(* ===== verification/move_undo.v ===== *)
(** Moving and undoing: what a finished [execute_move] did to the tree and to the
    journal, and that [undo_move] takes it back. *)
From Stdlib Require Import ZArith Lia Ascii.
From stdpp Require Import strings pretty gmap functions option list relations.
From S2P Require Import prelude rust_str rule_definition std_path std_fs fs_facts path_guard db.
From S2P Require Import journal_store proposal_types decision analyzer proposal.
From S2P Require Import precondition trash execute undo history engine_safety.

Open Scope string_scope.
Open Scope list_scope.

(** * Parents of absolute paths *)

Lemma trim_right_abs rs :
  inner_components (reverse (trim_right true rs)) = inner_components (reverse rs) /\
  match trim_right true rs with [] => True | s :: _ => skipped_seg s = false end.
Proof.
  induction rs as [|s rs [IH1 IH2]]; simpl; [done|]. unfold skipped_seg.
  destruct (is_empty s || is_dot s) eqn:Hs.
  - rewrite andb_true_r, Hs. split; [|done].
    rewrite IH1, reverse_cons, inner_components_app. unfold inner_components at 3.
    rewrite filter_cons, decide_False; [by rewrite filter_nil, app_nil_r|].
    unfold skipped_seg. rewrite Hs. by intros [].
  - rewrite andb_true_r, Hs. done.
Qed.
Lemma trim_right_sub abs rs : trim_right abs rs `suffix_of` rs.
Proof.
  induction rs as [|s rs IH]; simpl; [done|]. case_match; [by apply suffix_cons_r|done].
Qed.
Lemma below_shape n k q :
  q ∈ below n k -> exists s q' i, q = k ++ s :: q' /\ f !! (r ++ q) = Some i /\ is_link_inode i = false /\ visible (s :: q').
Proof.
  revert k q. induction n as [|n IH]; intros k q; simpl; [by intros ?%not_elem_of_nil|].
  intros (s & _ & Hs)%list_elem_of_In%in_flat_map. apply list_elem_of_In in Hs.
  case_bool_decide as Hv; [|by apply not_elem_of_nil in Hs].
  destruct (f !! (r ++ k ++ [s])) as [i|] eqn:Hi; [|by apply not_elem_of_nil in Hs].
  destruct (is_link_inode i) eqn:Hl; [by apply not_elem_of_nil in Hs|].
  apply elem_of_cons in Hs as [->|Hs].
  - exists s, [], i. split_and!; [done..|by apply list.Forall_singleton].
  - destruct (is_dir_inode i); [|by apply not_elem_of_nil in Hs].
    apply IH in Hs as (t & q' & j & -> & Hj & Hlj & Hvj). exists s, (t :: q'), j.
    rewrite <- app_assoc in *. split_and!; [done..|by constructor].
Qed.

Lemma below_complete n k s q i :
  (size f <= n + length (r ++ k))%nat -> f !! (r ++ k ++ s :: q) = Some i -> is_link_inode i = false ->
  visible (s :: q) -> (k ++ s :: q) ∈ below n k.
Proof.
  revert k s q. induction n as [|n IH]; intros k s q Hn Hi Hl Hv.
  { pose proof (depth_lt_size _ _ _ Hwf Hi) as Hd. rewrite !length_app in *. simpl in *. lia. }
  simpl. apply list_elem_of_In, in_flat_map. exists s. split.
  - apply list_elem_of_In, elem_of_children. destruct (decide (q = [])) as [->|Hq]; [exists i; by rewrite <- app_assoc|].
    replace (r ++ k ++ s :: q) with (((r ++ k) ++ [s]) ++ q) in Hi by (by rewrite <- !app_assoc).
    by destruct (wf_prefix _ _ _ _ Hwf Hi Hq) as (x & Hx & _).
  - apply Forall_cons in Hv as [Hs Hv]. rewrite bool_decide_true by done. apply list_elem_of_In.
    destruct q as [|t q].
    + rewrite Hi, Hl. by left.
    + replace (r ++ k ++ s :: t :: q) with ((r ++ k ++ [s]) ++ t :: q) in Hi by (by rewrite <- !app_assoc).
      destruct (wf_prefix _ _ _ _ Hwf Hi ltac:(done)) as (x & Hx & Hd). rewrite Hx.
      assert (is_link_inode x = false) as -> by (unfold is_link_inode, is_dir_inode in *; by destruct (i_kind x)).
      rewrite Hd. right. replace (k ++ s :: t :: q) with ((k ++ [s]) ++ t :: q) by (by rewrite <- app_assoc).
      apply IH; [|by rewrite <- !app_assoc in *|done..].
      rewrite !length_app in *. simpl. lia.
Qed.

ABOUT THIS TASK
Your answer should be the full listing, copied exactly.

OUTPUT
(* ===== verification/move_undo.v ===== *)
(** Moving and undoing: what a finished [execute_move] did to the tree and to the
    journal, and that [undo_move] takes it back. *)
From Stdlib Require Import ZArith Lia Ascii.
From stdpp Require Import strings pretty gmap functions option list relations.
From S2P Require Import prelude rust_str rule_definition std_path std_fs fs_facts path_guard db.
From S2P Require Import journal_store proposal_types decision analyzer proposal.
From S2P Require Import precondition trash execute undo history engine_safety.

Open Scope string_scope.
Open Scope list_scope.

(** * Parents of absolute paths *)

Lemma trim_right_abs rs :
  inner_components (reverse (trim_right true rs)) = inner_components (reverse rs) /\
  match trim_right true rs with [] => True | s :: _ => skipped_seg s = false end.
Proof.
  induction rs as [|s rs [IH1 IH2]]; simpl; [done|]. unfold skipped_seg.
  destruct (is_empty s || is_dot s) eqn:Hs.
  - rewrite andb_true_r, Hs. split; [|done].
    rewrite IH1, reverse_cons, inner_components_app. unfold inner_components at 3.
    rewrite filter_cons, decide_False; [by rewrite filter_nil, app_nil_r|].
    unfold skipped_seg. rewrite Hs. by intros [].
  - rewrite andb_true_r, Hs. done.
Qed.
Lemma trim_right_sub abs rs : trim_right abs rs `suffix_of` rs.
Proof.
  induction rs as [|s rs IH]; simpl; [done|]. case_match; [by apply suffix_cons_r|done].
Qed.
Lemma below_shape n k q :
  q ∈ below n k -> exists s q' i, q = k ++ s :: q' /\ f !! (r ++ q) = Some i /\ is_link_inode i = false /\ visible (s :: q').
Proof.
  revert k q. induction n as [|n IH]; intros k q; simpl; [by intros ?%not_elem_of_nil|].
  intros (s & _ & Hs)%list_elem_of_In%in_flat_map. apply list_elem_of_In in Hs.
  case_bool_decide as Hv; [|by apply not_elem_of_nil in Hs].
  destruct (f !! (r ++ k ++ [s])) as [i|] eqn:Hi; [|by apply not_elem_of_nil in Hs].
  destruct (is_link_inode i) eqn:Hl; [by apply not_elem_of_nil in Hs|].
  apply elem_of_cons in Hs as [->|Hs].
  - exists s, [], i. split_and!; [done..|by apply list.Forall_singleton].
  - destruct (is_dir_inode i); [|by apply not_elem_of_nil in Hs].
    apply IH in Hs as (t & q' & j & -> & Hj & Hlj & Hvj). exists s, (t :: q'), j.
    rewrite <- app_assoc in *. split_and!; [done..|by constructor].
Qed.

Lemma below_complete n k s q i :
  (size f <= n + length (r ++ k))%nat -> f !! (r ++ k ++ s :: q) = Some i -> is_link_inode i = false ->
  visible (s :: q) -> (k ++ s :: q) ∈ below n k.
Proof.
  revert k s q. induction n as [|n IH]; intros k s q Hn Hi Hl Hv.
  { pose proof (depth_lt_size _ _ _ Hwf Hi) as Hd. rewrite !length_app in *. simpl in *. lia. }
  simpl. apply list_elem_of_In, in_flat_map. exists s. split.
  - apply list_elem_of_In, elem_of_children. destruct (decide (q = [])) as [->|Hq]; [exists i; by rewrite <- app_assoc|].
    replace (r ++ k ++ s :: q) with (((r ++ k) ++ [s]) ++ q) in Hi by (by rewrite <- !app_assoc).
    by destruct (wf_prefix _ _ _ _ Hwf Hi Hq) as (x & Hx & _).
  - apply Forall_cons in Hv as [Hs Hv]. rewrite bool_decide_true by done. apply list_elem_of_In.
    destruct q as [|t q].
    + rewrite Hi, Hl. by left.
    + replace (r ++ k ++ s :: t :: q) with ((r ++ k ++ [s]) ++ t :: q) in Hi by (by rewrite <- !app_assoc).
      destruct (wf_prefix _ _ _ _ Hwf Hi ltac:(done)) as (x & Hx & Hd). rewrite Hx.
      assert (is_link_inode x = false) as -> by (unfold is_link_inode, is_dir_inode in *; by destruct (i_kind x)).
      rewrite Hd. right. replace (k ++ s :: t :: q) with ((k ++ [s]) ++ t :: q) by (by rewrite <- app_assoc).
      apply IH; [|by rewrite <- !app_assoc in *|done..].
      rewrite !length_app in *. simpl. lia.
Qed.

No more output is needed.